Mickey was there again, in County jail. His life was looking like an old country/western song to him, “I’m in the Jailhouse Now.” His thoughts were running wild… “Pardon me, Hank Williams, but I don’t want to be in one of your songs at this moment, eh? I thought I’d broken that cycle when I got sober but here I am… Surely, I ought to be able to get out on O.R. first thing in the morning… no outstanding warrants or fines… living pretty clean too…what does all this have to do with a cosmic plan?”
A now familiar calm came over him as he sat on his bunk after all the noise of the concrete and steel settled down. He was at peace and it felt as though a hand was on his shoulder. He had a private cell, in isolation they call it, and waited while his mind leafed through old catechism stories, “Would an angel appear before me and unlock my cage?" The gentle hand on his shoulder assured him and he laid down to fall into a deep sleep.

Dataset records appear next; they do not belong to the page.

(* ===== verification/ClientBlocking.v ===== *)
(** * irtt-client: the blocking socket

    Completes the model of [crates/irtt-client/src/client.rs]: what [Client] does to
    its socket around the steps of Client, that is the receive timeout with its
    retries of interrupted calls, the bounded drain [recv_available], and the
    traffic class that a close clears and a failed close restores. *)

From S2P Require Import Prelude ProtoBase Envelope ParamsCodec Layout OpenCodec RequestCodec.
From S2P Require Import EchoCodec ClientBase ClientNegotiation Probe ClientEvent Timing Machine MachineInv.
From S2P Require Import Client ClientTrace ClientProps.
Import Client.Client.

Local Ltac act :=
  cbv beta iota zeta delta [mbind M_bind Result_bind mret M_ret gets modify lift fail ask advance fst snd].

(** ** State *)
(** A client, with the options in force on its socket. *)
Module Blocking.
Record t : Type := mk {
  client : Client.t;
  read_timeout : option Z;
  socket_class : Z;
}.
Definition set_client (c : Client.t) (b : t) : t := mk c (read_timeout b) (socket_class b).
Definition set_timeout (v : option Z) (b : t) : t := mk (client b) v (socket_class b).
Definition set_class (v : Z) (b : t) : t := mk (client b) (read_timeout b) v.
End Blocking.
Import Blocking.

Definition B (E A : Type) : Type := Blocking.t → Result E A * Blocking.t.
#[export] Instance B_ret E : MRet (B E) := λ A a b, (Ok a, b).
#[export] Instance B_bind E : MBind (B E) := λ A C f m b,
  match m b with
  | (Ok a, b) => f a b
  | (Err e, b) => (Err e, b)
  | (Panic, b) => (Panic, b)
  end.
Definition on_client {E A} (m : M E A) : B E A := λ b,
  let '(r, c) := m (client b) in (r, set_client c b).
Definition socket_gets {E A} (f : Blocking.t → A) : B E A := λ b, (Ok (f b), b).

(** [set_read_timeout], and the same where its failure is not looked at. *)
Definition set_read_timeout (timeout : option Z) (refused : option string) : B ClientError.t unit := λ b,
  match refused with
  | Some source => (Err (ClientError.Socket source), b)
  | None => (Ok tt, set_timeout timeout b)
  end.
Definition best_effort {E} (m : B E unit) : B E unit := λ b, (Ok tt, (m b).2).

(** [apply_traffic_class_to_socket] and [clear_dscp_on_socket]; [answer] is what the
    system says. *)
Definition set_socket_class (class : Z) (answer : CResult unit) : B ClientError.t unit := λ b,
  match answer with Ok _ => (Ok tt, set_class class b) | r => (r, b) end.
(** C1: the handshake completes. When a connected client's open request reaches a
    server with the same key and the server answers it, the client trusts the
    answer, which is within its request, and for a test the server has just created
    a session for this peer under the token it names. Under the loose policy, and
    under the strict one when the answer grants exactly the request, the client
    accepts it, and the session it opens has that token and the same parameters; a
    no-test request is acknowledged without a session on either side. Otherwise, that
    is under the strict policy when anything was restricted, the client refuses, and
    what it sends instead is the close of that very session. *)
Theorem client_accepts_server (cc : ClientConfig.t) (sc : ServerConfig.t) remote t c evs
    (srv srv' : ServerCore.t) peer kernel request d at_ :
  config_ok cc → ClientProps.reachable cc remote t c evs →
  SessionMachine.state (Client.runtime c) = Connected →
  ServerConfig.ok sc → ServerCore.reachable sc srv →
  hmac_key (ClientConfig.auth cc) = ServerConfig.hmac_key sc →
  prepare_open_request (Client.runtime c) = Ok request →
  process peer request kernel srv = (Ok (Some d), srv') →
  let m := Client.runtime c in
  ∃ reply, inspect_open_datagram (OutboundDatagram.bytes_of d) m = Ok (Trusted reply) ∧
    acceptable (SessionMachine.requested m) (OpenReply.params reply) ∧
    (if no_test_mode m then OpenReply.token reply = 0
     else created srv' sc peer (next_time srv) (OpenReply.token reply) (OpenReply.params reply)) ∧
    match prepare_open_acceptance reply at_ m with
    | Ok prepared =>
        (OpenPolicy.negotiation (ClientConfig.open cc) = Loose ∨ OpenReply.params reply = SessionMachine.requested m) ∧
        if no_test_mode m then PreparedOpenAcceptance.next_state prepared = StateNoTestCompleted
        else ∃ s, PreparedOpenAcceptance.next_state prepared = Open s ∧
          token s = OpenReply.token reply ∧ NegotiationResult.peer_params (negotiated s) = OpenReply.params reply
    | Err failure =>
        OpenPolicy.negotiation (ClientConfig.open cc) = Strict ∧ OpenReply.params reply ≠ SessionMachine.requested m ∧
        if no_test_mode m then OpenAcceptanceFailure.cleanup_close failure = None
        else ∃ close, OpenAcceptanceFailure.cleanup_close failure = Some close ∧
          encode_request (EncClose (OpenReply.token reply)) (ServerConfig.hmac_key sc) = Ok close
    | Panic => False
    end.
Proof.
  intros Hc Hr Hst Hsc Hsr Hkey Hreq Hp m. change (SessionMachine.state m = Connected) in Hst.
  destruct (reachable_good _ _ _ _ _ Hc Hr) as [[Hcfg Hm] _]. fold m in Hcfg, Hm, Hreq.
  destruct (machine_requested _ _ Hm) as [Hq Hqp].
  assert (key m = ServerConfig.hmac_key sc) as Hk by (unfold key; by rewrite Hcfg).
  destruct (open_request_ok _ _ Hm Hst) as (request' & Hreq' & Hcar).
  rewrite Hreq in Hreq'. apply Ok_inj in Hreq' as <-.
  destruct (open_reply_cases sc srv srv' peer request kernel (has_hmac m) (no_test_mode m)
    (encode_params (SessionMachine.requested m)) d) as (p & fill & token & Ho & Hpk & Ht & He & Hcase);
    [done|done|apply Hcar|by apply carries_authenticated|done|].
  destruct (open_reply_read (no_test_mode m) token p (ServerConfig.hmac_key sc)
    (OutboundDatagram.bytes_of d) Hpk Ht) as (reply & Hdec & Hok & Htok & Hpar & Hcl); [|done|].
  { intros Hz. by destruct (no_test_mode m); [|destruct Hcase]. }
  pose proof (offer_acceptable sc _ p fill Hsc Hq Hqp Ho) as Hacc. rewrite <- Hpar in Hacc.
  exists reply. split.
  { unfold inspect_open_datagram, ensure_connected. rewrite Hst. cbn [mbind Result_bind]. by rewrite Hk, Hdec. }
  split; [done|]. split.
  { rewrite Htok, Hpar. destruct (no_test_mode m); [done|]. destruct Hcase. split; [done|]. by exists fill. }
  rewrite <- Hk. apply (acceptance_decided cc m _ reply at_ Hm); try done.
  rewrite Htok. destruct (no_test_mode m); [done|]. by destruct Hcase.
Qed.
(** C2: a probe makes the round trip. When a probe an open client is waiting for
    reaches a server that holds the session under the same parameters and key,
    and the server answers, the client measures the answer against exactly that
    probe: it is a reply (late if a later one came first), with the reception
    statistics of the server that include the probe. The answer is shorter than
    the client's receive buffer, so it is never cut. *)
Theorem probe_measured (cc : ClientConfig.t) (sc : ServerConfig.t) remote t c evs
    (srv srv' : ServerCore.t) peer kernel s ss packet k tail p d now meta :
  config_ok cc → ClientProps.reachable cc remote t c evs →
  SessionMachine.state (Client.runtime c) = Open s →
  ServerConfig.ok sc → ServerCore.reachable sc srv →
  hmac_key (ClientConfig.auth cc) = ServerConfig.hmac_key sc →
  serves srv s ss →
  carries (Client.runtime c) packet (DecEcho (token s) k tail) →
  find_seq k (pending_of (Client.runtime c)) = Some p →
  process peer packet kernel srv = (Ok (Some d), srv') →
  let m := Client.runtime c in
  let answer := OutboundDatagram.bytes_of d in
  ∃ reply m' n, EchoReply.sequence reply = k ∧
    process_received_echo_packet answer now meta m
    = Ok (reply_event (SessionMachine.remote m) reply (len answer) now meta (highest_received_seq s)
            (FromPending p) ::
          (if has (EchoReply.flags reply) FLAG_CLOSE
           then [ClientEvent.SessionClosed (SessionMachine.remote m) (token s) now] else []), m') ∧
    (has (EchoReply.flags reply) FLAG_CLOSE = false → pending_of m' = drop_seq k (pending_of m)) ∧
    EchoReply.recv_count reply
    = then_some (ReceivedStats.has_count (Params.received_stats (Session.params ss)))
        (ReceiveState.count (ReceiveState.accepted (Session.receive ss) k)) ∧
    recv_buffer_size (has_hmac m) (Some (negotiated s)) = Ok n ∧ len answer < n.
Proof.
  intros Hc Hr Hst Hsc Hsr Hkey [Hl Hpar] Hcar Hfind Hp m answer.
  destruct (reachable_open _ _ _ _ _ s Hc Hr Hst) as (Hcfg & Hm & Hh & Ht).
  change (SessionMachine.state m = Open s) in Hst. fold m in Hcfg, Hm, Hh, Ht, Hcar, Hfind.
  assert (key m = ServerConfig.hmac_key sc) as Hk by (unfold key; by rewrite Hcfg).
  destruct (echo_served_inv sc srv srv' peer packet kernel _ (token s) k tail d Hsc Hsr (proj1 Hcar)
    (carries_authenticated m packet _ sc Hcar Hk) eq_refl Hp)
    as (ss' & sent & pl & closing & Hl' & _ & _ & _ & Hdec & Hlen & Hclose & _).
  cbv zeta in Hdec, Hclose. set (reply := set_wire _ _ _) in *.
  rewrite Hl in Hl'. injection Hl' as <-. fold answer in Hdec, Hlen.
  assert (EchoReply.sequence reply = k ∧ EchoReply.token reply = token s ∧
    EchoReply.recv_count reply
    = then_some (ReceivedStats.has_count (Params.received_stats (Session.params ss)))
        (ReceiveState.count (ReceiveState.accepted (Session.receive ss) k)))
    as (Hsq & Htok & Hcount) by done.
  clearbody reply. clear Hclose. rewrite Hpar, <- Hk in Hdec, Hlen.
  destruct (receive_ok _ m s answer now meta _ _ Hm Hst Hh Ht) as (new & m' & Hproc & Hres);
    [by rewrite Hdec|].
  rewrite Hdec, bool_decide_true in Hres by done.
  destruct Hres as (s' & _ & _ & Ht' & _ & -> & Hm'). cbv zeta in Hproc, Ht'. rewrite Hsq in Hproc, Ht'.
  unfold classified in Hproc. rewrite Hfind in Hproc.
  pose proof (hd_params _ _ _ Hh) as [Hacc _]. destruct (machine_requested _ _ Hm) as [Hq _].
  pose proof (acceptable_length _ _ Hq Hacc) as Hlp. unfold MAX_UDP_PAYLOAD_LENGTH in Hlp.
  pose proof USIZE_MAX_lo as HU.
  pose proof (echo_header_len_bounds (Envelope.is_some (key m))
    (NegotiationResult.peer_params (negotiated s))) as Hhb.
  assert (len answer < USIZE_MAX) as Hlt.
  { rewrite echo_packet_len_spec, decide_True in Hlen by lia. apply Ok_inj in Hlen.
    destruct (Envelope.is_some (key m)); lia. }
  exists reply, m', (Z.max (Z.min (len answer + 1) USIZE_MAX) MIN_RECV_BUFFER_SIZE).
  split; [done|]. split; [exact Hproc|]. split; [|split; [done|]].
  - intros Hcl. rewrite Hm'. cbv zeta. rewrite Hcl. by apply (pending_set_open _ m s' _ _ Ht').
  - unfold recv_buffer_size, has_hmac. rewrite Hlen. split; [done|lia].
Qed.
End interop.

It was about a week later that he was awakened at three in the morning, “McKee, roll it up, you’re goin’ home.”
“What… Someone bailed me out?”
“I don’t know… just roll it up!”
Three in the morning: What the hell? He didn’t like the feel of it. Was he out? He could get a ride home from another cab driver but shit. He noticed that Richards was parked at the far end of the parking lot. Just for the hell of it he walked over to his squad car. When Richards opened his window, he asked, “Don’t suppose you could give me a ride into town… eh?”
“I don’t think so, punk.” Richards rolled up his window and pulled away.
 The cab finally arrived; his sponsor and friend, Jim, behind the wheel. They drove for a good five minutes before Jim asked, “So, what did that cunt do to get you in jail this time, Mick?”
“You haven’t heard?” at that moment Mickey discovered he had a newfound distate for the "C" word... especially when applied to Adriane, "Drop the 'C' word, Jim."
“Yeh, yeh, okay," Jim grinned, pleased at this change in attitude, "it was on the front page of the News Suppress… but I wanted to hear your side.”
"I can't believe it Jim, but back there in my cell, a calm came over me and I felt a hand..." Mickey gave Jim all the details.
"The Hand of Gawd, eh?"
"Something like that."
“We didn’t think you did it and you still have your shift on the roster at the cab company.”
Jim assured him.
“I have to check and see if the city hasn’t pulled my license,” he would have been surprised if they hadn’t.
“I’m sure you can still dispatch if they did… you got everyone in the office behind you.” Jim had one eye on his rearview mirror, “That cop is tailing us.”
Sure enough, Richards was following the cab, making no attempt to make his presence unknown all the way back into town. He even parked at the end of the cul-de-sac just past Mickey’s place. Mickey tried to sleep but couldn’t nod out while thinking of Richards out there and wondering what that damned S.O.B. was up to.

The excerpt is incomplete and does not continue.